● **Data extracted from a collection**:
....................
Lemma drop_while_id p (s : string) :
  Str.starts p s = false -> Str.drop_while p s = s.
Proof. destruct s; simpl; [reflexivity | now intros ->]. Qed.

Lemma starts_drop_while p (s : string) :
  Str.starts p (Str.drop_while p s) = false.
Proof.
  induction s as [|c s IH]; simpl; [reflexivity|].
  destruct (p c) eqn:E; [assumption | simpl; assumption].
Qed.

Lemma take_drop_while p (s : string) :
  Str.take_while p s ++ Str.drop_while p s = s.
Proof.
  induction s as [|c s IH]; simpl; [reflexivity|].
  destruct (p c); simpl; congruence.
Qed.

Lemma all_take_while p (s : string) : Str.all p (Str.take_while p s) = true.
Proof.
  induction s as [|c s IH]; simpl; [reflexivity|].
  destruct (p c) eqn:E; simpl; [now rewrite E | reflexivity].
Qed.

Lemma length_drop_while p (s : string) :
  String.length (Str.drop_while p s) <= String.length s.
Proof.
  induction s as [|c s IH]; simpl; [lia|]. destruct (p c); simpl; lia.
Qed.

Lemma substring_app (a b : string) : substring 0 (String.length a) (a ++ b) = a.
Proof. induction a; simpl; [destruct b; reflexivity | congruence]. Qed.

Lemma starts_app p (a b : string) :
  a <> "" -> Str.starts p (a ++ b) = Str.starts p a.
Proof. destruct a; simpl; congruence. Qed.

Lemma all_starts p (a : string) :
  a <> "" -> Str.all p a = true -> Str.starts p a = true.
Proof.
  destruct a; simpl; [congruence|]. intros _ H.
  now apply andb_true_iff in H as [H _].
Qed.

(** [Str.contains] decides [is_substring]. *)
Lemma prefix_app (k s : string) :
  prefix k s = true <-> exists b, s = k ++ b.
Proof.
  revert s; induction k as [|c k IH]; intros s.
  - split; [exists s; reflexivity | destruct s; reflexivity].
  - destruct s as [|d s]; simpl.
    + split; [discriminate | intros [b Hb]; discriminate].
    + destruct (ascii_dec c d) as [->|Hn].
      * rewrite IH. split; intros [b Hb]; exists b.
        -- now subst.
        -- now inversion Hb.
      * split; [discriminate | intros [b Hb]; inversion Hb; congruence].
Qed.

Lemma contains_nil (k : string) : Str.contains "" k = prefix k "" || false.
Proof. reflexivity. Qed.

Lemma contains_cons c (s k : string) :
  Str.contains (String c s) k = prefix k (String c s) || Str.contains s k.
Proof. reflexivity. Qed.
....................
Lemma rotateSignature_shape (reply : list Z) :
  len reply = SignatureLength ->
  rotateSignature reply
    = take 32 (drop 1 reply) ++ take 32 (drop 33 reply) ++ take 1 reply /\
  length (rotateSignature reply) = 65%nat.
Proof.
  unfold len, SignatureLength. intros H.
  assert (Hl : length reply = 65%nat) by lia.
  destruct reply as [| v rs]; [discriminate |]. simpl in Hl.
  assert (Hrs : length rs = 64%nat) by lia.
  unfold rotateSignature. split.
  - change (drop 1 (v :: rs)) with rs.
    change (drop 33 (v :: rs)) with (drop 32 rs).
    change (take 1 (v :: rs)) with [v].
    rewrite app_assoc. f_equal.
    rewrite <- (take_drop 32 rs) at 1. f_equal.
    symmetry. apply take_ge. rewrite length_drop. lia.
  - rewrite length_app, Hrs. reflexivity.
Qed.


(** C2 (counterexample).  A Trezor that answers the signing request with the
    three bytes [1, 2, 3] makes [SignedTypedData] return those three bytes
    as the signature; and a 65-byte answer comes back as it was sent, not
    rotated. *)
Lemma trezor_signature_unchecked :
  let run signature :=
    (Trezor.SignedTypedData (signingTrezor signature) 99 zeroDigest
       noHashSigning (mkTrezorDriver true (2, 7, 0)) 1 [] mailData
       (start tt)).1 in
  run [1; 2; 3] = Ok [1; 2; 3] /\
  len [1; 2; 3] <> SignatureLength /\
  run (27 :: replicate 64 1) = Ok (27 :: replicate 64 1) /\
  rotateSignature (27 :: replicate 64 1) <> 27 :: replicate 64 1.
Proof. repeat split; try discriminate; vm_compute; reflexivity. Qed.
....................
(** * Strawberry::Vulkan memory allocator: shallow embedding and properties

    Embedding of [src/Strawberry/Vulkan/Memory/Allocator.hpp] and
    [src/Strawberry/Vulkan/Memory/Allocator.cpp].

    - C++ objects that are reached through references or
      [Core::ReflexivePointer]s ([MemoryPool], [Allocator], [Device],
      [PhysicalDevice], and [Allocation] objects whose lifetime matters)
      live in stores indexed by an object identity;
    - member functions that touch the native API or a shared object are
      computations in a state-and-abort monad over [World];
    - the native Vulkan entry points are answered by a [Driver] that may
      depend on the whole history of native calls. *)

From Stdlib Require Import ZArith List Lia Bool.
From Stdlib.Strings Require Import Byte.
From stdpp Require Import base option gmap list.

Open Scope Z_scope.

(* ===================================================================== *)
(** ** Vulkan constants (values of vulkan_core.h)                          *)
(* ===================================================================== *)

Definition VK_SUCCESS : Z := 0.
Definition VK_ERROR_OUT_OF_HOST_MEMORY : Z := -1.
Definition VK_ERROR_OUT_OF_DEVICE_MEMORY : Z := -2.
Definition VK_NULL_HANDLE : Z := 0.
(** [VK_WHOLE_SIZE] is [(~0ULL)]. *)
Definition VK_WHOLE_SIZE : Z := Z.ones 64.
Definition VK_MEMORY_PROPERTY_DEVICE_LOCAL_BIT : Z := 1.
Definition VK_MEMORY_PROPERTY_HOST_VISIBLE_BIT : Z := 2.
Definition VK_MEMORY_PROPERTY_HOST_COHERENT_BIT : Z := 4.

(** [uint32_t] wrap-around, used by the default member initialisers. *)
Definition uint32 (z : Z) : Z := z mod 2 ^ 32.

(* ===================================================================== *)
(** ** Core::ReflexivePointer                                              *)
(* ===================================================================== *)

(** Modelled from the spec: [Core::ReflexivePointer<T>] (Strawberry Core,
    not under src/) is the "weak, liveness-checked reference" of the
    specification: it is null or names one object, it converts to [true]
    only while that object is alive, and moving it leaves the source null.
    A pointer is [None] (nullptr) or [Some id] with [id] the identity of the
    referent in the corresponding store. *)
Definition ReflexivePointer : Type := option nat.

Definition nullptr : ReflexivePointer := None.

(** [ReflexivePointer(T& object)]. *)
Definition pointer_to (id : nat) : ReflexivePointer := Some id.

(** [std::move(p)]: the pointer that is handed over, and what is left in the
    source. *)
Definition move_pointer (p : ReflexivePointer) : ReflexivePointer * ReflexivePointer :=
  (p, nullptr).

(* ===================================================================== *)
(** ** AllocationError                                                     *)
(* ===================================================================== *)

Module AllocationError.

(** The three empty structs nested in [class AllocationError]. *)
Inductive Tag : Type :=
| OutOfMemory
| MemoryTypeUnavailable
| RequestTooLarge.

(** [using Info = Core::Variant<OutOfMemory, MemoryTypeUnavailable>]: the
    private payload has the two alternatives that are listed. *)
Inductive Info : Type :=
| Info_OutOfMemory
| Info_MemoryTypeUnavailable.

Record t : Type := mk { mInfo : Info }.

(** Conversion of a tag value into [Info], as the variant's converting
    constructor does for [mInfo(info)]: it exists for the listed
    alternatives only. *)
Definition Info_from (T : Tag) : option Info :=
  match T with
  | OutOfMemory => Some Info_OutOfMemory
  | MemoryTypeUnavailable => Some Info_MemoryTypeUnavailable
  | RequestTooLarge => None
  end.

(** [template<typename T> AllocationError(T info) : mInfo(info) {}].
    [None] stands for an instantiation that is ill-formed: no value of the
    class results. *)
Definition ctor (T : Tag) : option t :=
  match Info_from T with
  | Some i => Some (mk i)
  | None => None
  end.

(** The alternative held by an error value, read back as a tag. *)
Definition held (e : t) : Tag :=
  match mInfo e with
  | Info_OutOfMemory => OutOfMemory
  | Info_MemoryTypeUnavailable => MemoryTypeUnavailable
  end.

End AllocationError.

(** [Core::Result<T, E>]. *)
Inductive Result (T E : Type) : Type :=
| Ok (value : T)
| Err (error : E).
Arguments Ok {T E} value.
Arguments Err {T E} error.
....................
From the data above, state how many lines hold the string "Require", and give the number without other words.

3